- Collected data entries
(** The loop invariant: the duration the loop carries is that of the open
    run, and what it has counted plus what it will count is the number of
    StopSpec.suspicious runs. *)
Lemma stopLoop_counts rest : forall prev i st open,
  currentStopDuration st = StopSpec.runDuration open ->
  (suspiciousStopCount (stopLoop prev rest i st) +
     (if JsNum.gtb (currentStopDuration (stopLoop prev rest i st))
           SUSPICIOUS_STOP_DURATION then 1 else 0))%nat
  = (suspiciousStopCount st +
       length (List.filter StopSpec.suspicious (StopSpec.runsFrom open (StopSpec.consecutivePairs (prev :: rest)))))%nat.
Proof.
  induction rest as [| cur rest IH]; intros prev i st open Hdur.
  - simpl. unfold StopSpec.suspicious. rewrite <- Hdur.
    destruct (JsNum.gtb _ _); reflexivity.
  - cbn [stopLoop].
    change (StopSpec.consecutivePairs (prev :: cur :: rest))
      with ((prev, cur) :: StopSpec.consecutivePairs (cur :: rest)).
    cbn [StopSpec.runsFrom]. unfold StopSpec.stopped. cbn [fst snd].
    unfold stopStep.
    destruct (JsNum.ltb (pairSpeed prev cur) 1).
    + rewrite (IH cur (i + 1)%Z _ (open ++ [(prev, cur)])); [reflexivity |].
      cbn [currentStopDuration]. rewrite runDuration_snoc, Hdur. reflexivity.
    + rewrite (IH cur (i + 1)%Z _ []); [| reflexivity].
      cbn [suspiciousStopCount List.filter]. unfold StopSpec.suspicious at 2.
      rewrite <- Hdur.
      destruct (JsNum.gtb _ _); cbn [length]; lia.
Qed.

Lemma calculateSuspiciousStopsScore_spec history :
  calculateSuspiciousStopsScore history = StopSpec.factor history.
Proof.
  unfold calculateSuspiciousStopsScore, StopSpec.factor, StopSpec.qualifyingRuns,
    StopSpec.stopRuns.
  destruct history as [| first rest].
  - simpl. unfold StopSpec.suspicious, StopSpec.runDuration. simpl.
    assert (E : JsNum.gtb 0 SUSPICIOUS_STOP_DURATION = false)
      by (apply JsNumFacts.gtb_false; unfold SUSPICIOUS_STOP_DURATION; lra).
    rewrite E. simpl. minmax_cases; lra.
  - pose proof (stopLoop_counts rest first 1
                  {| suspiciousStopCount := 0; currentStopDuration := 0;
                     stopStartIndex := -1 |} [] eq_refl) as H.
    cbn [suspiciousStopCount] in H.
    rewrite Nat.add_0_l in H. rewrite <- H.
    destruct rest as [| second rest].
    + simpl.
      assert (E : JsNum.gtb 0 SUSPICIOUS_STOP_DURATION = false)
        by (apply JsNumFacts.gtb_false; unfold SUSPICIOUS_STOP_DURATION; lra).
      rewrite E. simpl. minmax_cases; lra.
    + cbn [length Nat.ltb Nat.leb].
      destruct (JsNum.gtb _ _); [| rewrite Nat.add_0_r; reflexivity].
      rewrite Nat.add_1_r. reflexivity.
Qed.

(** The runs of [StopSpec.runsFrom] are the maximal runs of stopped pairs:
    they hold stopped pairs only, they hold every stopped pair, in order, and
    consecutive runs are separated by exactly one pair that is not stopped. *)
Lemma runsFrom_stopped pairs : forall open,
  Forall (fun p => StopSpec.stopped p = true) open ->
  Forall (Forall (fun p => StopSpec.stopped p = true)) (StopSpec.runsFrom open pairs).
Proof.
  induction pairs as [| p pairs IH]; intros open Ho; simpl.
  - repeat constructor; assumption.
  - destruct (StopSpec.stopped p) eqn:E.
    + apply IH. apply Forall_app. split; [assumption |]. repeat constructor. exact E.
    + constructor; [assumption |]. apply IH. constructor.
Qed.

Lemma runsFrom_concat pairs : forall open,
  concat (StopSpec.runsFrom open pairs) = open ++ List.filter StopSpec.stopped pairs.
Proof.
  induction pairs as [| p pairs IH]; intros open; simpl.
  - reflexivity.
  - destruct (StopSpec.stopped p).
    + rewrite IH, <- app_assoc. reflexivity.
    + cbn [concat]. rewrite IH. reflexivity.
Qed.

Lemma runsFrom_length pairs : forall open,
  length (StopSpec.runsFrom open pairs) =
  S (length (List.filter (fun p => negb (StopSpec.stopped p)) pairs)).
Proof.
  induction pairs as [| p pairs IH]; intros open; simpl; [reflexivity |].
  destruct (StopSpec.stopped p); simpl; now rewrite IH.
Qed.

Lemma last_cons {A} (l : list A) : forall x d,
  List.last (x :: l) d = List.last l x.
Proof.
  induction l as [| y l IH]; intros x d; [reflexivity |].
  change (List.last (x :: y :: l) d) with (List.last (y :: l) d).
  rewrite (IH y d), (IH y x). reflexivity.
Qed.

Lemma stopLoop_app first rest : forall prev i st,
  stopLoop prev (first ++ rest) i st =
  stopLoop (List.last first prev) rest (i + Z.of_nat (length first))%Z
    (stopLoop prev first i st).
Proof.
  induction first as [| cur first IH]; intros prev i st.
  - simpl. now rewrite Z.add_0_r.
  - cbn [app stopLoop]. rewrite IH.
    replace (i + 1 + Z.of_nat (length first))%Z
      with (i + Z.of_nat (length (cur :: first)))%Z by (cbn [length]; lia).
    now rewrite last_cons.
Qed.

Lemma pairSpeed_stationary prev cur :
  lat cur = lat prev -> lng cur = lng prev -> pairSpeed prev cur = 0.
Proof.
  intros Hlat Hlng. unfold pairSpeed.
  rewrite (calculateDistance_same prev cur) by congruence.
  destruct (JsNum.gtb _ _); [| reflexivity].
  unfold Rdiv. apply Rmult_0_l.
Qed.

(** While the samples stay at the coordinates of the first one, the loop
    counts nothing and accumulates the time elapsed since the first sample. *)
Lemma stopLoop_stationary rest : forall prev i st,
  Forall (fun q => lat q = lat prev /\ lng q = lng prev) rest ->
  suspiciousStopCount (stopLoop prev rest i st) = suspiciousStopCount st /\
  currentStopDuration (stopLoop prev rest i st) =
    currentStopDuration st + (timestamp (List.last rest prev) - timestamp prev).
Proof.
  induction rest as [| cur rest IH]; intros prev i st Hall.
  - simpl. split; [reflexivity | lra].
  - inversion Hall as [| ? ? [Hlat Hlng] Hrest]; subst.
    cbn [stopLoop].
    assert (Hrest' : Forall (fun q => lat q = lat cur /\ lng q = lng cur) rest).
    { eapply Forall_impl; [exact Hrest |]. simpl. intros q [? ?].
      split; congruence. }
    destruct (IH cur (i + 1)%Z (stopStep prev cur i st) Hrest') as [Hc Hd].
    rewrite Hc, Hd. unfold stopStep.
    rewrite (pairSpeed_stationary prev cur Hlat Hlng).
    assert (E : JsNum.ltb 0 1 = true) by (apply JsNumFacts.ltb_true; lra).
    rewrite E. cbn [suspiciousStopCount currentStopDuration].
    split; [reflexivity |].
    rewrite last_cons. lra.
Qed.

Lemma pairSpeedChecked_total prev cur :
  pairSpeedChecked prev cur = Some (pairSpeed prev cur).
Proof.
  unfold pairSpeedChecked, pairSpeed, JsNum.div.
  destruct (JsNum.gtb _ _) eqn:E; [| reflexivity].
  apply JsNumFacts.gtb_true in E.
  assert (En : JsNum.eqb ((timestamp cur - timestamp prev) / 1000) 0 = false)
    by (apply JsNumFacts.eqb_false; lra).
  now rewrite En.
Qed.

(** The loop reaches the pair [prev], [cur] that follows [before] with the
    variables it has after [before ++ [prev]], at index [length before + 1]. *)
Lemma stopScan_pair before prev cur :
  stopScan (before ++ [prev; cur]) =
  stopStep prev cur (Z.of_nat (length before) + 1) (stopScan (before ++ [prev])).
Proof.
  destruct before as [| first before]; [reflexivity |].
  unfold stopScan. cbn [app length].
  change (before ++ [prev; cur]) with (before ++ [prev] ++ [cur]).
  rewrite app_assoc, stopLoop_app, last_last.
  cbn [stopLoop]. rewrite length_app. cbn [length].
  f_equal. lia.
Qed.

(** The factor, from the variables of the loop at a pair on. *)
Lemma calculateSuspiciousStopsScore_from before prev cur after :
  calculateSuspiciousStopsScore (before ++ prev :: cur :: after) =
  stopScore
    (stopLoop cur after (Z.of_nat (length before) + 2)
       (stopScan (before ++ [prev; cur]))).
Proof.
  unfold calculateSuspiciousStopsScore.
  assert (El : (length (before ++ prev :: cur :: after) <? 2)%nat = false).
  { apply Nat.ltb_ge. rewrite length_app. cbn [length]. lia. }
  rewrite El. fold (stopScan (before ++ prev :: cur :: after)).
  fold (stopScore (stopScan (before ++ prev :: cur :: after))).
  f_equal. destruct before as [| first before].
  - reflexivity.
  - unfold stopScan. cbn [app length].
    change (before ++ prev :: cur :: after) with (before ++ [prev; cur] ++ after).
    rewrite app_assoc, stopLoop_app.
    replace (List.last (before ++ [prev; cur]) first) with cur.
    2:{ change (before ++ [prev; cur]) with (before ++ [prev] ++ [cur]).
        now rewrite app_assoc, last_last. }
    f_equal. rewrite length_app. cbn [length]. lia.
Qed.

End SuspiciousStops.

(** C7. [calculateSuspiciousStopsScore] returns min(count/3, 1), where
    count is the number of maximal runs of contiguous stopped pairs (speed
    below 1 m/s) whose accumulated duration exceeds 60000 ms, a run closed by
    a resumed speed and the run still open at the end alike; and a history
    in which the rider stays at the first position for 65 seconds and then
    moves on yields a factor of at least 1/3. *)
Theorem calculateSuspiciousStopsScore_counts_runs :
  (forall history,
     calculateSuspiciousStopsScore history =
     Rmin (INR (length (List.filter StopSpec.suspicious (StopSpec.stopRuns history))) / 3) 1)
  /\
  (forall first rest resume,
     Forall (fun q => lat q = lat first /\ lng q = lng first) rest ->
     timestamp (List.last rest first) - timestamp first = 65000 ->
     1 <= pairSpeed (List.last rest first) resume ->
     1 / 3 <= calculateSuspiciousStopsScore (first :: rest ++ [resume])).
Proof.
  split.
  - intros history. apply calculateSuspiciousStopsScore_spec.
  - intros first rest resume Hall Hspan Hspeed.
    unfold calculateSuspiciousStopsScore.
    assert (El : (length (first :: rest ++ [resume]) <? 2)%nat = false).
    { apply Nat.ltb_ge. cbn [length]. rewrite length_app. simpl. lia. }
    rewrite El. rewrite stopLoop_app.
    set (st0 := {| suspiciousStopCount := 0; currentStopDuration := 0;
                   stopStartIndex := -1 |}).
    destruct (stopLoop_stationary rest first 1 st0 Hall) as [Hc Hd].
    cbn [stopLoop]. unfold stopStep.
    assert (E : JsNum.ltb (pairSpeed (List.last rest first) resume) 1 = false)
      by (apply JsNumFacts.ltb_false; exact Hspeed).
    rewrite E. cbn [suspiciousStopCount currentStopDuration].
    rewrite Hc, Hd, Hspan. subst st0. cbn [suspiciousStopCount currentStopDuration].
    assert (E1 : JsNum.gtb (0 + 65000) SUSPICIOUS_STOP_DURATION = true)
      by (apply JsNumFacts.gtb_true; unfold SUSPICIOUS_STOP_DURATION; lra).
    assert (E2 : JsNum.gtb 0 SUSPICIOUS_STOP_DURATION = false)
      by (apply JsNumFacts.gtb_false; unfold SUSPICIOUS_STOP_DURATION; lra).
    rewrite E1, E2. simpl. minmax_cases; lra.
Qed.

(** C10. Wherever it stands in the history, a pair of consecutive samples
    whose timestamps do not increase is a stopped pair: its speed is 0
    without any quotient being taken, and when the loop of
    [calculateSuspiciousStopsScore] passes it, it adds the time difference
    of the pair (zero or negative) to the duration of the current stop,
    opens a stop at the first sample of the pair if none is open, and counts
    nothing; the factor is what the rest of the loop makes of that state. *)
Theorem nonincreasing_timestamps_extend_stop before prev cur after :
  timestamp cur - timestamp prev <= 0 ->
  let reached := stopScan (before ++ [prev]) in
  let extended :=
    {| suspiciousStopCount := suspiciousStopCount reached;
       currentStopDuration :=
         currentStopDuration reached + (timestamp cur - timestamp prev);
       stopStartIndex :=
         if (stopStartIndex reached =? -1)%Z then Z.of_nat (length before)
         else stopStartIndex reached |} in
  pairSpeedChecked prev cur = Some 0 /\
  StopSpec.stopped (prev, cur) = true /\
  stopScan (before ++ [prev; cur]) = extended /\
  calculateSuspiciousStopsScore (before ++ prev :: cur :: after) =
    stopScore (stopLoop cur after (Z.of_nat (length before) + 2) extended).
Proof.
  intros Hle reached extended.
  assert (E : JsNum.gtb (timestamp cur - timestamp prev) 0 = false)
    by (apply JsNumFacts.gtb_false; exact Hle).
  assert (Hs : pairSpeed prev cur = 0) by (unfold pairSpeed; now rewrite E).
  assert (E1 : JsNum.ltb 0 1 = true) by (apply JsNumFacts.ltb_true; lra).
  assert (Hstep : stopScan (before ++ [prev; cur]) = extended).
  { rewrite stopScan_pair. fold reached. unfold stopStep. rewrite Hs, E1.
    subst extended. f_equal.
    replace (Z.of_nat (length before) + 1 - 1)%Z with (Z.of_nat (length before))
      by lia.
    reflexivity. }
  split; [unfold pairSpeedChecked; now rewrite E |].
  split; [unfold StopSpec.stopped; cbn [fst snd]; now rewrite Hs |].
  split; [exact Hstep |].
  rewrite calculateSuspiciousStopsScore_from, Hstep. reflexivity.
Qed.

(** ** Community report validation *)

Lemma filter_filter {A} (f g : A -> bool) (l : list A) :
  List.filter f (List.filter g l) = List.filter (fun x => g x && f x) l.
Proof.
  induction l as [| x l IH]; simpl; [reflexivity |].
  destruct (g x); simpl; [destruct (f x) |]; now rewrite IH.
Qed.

- INSTRUCTIONS FOR THE TASK
Above are the lines; repeat exactly the ones from the line containing "they hold stopped" down to the line containing "constructor. exact E.", both inclusive.

- EXERCISE SOLUTION
    they hold stopped pairs only, they hold every stopped pair, in order, and
    consecutive runs are separated by exactly one pair that is not stopped. *)
Lemma runsFrom_stopped pairs : forall open,
  Forall (fun p => StopSpec.stopped p = true) open ->
  Forall (Forall (fun p => StopSpec.stopped p = true)) (StopSpec.runsFrom open pairs).
Proof.
  induction pairs as [| p pairs IH]; intros open Ho; simpl.
  - repeat constructor; assumption.
  - destruct (StopSpec.stopped p) eqn:E.
    + apply IH. apply Forall_app. split; [assumption |]. repeat constructor. exact E.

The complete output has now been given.